• **Data records**:
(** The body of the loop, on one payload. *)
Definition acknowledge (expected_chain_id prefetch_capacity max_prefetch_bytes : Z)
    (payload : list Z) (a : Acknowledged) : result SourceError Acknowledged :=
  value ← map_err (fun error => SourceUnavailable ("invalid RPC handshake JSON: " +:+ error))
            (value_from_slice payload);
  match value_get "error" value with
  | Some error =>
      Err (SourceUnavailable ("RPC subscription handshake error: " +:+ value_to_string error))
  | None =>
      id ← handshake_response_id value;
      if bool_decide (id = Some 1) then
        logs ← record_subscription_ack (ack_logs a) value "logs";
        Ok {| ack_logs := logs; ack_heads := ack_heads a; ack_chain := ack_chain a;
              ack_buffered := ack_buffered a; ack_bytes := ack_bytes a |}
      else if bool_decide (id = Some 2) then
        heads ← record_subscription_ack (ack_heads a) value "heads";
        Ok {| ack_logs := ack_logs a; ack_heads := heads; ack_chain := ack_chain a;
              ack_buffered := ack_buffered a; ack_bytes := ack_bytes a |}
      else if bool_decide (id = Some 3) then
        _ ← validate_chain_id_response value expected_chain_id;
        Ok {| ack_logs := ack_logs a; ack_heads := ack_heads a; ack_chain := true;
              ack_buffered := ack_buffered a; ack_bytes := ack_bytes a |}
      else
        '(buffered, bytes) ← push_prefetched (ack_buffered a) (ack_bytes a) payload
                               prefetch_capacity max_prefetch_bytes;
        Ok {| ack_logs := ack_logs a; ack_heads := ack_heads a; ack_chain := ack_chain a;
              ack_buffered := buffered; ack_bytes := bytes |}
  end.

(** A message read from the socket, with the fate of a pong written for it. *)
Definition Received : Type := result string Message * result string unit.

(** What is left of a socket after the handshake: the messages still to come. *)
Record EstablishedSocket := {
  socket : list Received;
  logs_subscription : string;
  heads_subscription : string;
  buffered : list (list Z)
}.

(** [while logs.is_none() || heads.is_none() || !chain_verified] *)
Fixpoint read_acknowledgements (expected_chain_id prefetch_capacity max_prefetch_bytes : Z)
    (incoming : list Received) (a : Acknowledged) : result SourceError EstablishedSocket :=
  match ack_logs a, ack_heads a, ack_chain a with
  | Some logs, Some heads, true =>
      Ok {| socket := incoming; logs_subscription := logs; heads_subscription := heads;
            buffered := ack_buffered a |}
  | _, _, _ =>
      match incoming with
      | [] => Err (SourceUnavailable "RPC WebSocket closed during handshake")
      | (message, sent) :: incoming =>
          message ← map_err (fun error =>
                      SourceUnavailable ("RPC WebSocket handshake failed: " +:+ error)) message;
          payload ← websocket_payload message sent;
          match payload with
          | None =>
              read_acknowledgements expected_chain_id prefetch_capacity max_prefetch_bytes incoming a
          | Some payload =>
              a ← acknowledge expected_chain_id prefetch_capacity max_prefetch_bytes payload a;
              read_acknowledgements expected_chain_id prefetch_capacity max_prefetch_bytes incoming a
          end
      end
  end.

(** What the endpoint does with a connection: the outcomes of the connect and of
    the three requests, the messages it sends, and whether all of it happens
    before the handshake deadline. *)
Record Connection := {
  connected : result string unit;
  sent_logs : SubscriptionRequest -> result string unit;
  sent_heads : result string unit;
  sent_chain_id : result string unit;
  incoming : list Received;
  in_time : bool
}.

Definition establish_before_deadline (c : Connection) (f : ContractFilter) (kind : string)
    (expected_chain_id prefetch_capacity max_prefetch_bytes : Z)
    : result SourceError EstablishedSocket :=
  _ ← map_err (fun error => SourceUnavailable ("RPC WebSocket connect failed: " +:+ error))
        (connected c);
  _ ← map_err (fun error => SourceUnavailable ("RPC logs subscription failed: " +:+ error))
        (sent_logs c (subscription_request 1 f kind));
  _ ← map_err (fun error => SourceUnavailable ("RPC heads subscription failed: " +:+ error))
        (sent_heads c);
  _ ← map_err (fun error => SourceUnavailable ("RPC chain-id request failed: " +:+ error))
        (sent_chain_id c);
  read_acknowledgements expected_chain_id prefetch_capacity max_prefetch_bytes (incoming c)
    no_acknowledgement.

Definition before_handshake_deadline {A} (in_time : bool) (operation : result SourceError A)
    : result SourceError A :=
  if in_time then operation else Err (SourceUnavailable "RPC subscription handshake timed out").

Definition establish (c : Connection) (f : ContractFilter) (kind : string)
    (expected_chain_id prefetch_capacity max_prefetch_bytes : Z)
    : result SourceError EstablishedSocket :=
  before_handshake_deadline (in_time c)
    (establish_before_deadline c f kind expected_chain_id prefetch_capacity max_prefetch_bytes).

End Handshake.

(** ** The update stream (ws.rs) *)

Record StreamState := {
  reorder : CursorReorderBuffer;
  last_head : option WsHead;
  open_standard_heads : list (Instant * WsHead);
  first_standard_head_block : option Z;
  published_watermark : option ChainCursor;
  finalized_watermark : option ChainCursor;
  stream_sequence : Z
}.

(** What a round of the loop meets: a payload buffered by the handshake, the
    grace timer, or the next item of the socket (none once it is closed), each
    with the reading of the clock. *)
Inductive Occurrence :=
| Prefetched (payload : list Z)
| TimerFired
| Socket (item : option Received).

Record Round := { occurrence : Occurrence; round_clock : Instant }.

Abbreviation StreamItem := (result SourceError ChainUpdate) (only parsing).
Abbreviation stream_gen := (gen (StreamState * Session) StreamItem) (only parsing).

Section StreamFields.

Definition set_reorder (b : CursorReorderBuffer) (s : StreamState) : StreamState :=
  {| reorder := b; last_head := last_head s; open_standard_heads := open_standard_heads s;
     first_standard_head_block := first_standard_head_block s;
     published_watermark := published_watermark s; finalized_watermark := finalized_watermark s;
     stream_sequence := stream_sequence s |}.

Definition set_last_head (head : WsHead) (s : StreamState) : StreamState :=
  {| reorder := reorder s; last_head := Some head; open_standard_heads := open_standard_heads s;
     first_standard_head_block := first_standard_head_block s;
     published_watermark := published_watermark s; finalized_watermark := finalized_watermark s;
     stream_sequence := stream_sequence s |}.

--

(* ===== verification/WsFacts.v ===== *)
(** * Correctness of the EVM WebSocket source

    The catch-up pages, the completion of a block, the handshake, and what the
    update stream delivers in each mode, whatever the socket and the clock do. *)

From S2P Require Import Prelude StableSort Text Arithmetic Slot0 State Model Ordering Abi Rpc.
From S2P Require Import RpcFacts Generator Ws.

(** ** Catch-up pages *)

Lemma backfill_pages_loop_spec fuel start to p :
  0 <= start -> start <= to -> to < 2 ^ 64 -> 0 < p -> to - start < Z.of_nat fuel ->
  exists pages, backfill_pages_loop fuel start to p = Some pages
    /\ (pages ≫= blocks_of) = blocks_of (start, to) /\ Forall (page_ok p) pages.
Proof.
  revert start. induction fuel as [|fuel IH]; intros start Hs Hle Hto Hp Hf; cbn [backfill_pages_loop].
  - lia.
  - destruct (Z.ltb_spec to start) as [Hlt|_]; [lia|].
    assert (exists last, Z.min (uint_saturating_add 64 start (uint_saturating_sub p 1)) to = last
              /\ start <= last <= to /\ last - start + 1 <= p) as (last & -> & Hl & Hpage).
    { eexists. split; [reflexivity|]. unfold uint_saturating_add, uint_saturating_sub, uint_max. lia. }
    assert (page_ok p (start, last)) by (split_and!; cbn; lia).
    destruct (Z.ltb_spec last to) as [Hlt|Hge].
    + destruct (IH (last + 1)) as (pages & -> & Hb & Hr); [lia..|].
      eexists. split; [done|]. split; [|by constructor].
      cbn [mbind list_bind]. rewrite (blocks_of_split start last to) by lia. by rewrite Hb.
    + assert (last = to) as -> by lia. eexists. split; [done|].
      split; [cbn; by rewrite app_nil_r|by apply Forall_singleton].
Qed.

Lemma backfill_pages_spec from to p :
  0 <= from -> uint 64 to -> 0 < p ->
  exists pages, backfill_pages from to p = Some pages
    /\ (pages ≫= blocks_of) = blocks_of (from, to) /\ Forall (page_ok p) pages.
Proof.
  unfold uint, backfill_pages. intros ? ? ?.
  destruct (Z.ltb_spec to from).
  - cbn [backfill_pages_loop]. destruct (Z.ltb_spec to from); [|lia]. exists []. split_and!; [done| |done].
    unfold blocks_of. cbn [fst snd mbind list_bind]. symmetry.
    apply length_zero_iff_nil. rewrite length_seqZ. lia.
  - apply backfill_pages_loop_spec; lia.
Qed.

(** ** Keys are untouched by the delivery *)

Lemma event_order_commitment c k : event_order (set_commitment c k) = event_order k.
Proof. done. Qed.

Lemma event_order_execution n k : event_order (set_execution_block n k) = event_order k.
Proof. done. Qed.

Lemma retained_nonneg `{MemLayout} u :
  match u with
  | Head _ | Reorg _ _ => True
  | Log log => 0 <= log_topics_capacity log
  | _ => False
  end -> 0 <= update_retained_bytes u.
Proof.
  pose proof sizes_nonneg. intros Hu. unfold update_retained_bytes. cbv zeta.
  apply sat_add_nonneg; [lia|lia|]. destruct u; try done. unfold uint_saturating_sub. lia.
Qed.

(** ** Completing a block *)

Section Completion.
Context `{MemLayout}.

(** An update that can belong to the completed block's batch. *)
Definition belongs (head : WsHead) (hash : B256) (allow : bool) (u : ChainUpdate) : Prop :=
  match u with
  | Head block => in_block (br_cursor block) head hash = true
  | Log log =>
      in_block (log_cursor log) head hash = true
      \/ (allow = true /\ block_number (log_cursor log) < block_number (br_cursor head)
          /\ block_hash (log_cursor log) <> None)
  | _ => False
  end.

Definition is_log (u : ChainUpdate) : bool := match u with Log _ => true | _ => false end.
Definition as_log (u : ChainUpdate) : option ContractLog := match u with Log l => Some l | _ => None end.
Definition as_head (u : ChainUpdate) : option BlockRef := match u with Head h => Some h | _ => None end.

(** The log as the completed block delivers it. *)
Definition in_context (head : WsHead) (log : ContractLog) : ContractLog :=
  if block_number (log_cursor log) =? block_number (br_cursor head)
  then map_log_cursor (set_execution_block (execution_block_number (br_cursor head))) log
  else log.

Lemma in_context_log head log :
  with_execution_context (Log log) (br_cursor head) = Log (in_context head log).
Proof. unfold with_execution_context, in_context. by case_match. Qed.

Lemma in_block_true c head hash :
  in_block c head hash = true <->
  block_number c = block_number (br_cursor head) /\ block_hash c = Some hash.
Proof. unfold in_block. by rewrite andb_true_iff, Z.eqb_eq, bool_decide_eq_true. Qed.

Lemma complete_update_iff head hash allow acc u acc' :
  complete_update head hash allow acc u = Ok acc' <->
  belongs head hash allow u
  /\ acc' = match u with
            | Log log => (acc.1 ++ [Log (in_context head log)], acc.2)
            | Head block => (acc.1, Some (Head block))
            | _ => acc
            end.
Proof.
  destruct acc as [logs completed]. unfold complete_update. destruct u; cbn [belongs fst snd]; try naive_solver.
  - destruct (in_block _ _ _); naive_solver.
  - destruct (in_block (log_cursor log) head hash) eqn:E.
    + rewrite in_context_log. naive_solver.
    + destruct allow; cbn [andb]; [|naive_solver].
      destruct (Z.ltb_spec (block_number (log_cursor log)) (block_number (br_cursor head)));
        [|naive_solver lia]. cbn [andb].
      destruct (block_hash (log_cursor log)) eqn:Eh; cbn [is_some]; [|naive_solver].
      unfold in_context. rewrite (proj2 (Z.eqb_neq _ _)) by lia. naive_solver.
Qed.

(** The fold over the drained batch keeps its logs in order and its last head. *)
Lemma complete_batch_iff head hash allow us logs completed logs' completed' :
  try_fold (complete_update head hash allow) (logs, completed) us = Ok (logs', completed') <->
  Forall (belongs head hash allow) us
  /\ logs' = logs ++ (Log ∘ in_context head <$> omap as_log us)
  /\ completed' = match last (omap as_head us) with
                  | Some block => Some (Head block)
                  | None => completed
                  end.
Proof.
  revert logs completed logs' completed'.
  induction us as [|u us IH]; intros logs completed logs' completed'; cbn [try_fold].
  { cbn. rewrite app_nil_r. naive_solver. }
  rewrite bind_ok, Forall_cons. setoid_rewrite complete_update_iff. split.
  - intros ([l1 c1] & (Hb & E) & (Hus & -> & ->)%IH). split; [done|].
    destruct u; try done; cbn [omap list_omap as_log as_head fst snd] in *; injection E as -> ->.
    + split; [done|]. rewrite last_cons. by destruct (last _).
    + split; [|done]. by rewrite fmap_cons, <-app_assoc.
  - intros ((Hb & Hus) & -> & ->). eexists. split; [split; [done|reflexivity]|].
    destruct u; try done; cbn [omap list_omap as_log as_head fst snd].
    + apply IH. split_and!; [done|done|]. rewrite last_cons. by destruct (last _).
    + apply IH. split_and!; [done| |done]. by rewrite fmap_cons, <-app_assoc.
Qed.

• **Task to complete**:
Restate word for word the lines in the material above from the one with "sent_chain_id : result string unit;" to the one with "max_prefetch_bytes (incoming c)"; both of those lines count, and nothing else does.

• **The completed task**:
  sent_chain_id : result string unit;
  incoming : list Received;
  in_time : bool
}.

Definition establish_before_deadline (c : Connection) (f : ContractFilter) (kind : string)
    (expected_chain_id prefetch_capacity max_prefetch_bytes : Z)
    : result SourceError EstablishedSocket :=
  _ ← map_err (fun error => SourceUnavailable ("RPC WebSocket connect failed: " +:+ error))
        (connected c);
  _ ← map_err (fun error => SourceUnavailable ("RPC logs subscription failed: " +:+ error))
        (sent_logs c (subscription_request 1 f kind));
  _ ← map_err (fun error => SourceUnavailable ("RPC heads subscription failed: " +:+ error))
        (sent_heads c);
  _ ← map_err (fun error => SourceUnavailable ("RPC chain-id request failed: " +:+ error))
        (sent_chain_id c);
  read_acknowledgements expected_chain_id prefetch_capacity max_prefetch_bytes (incoming c)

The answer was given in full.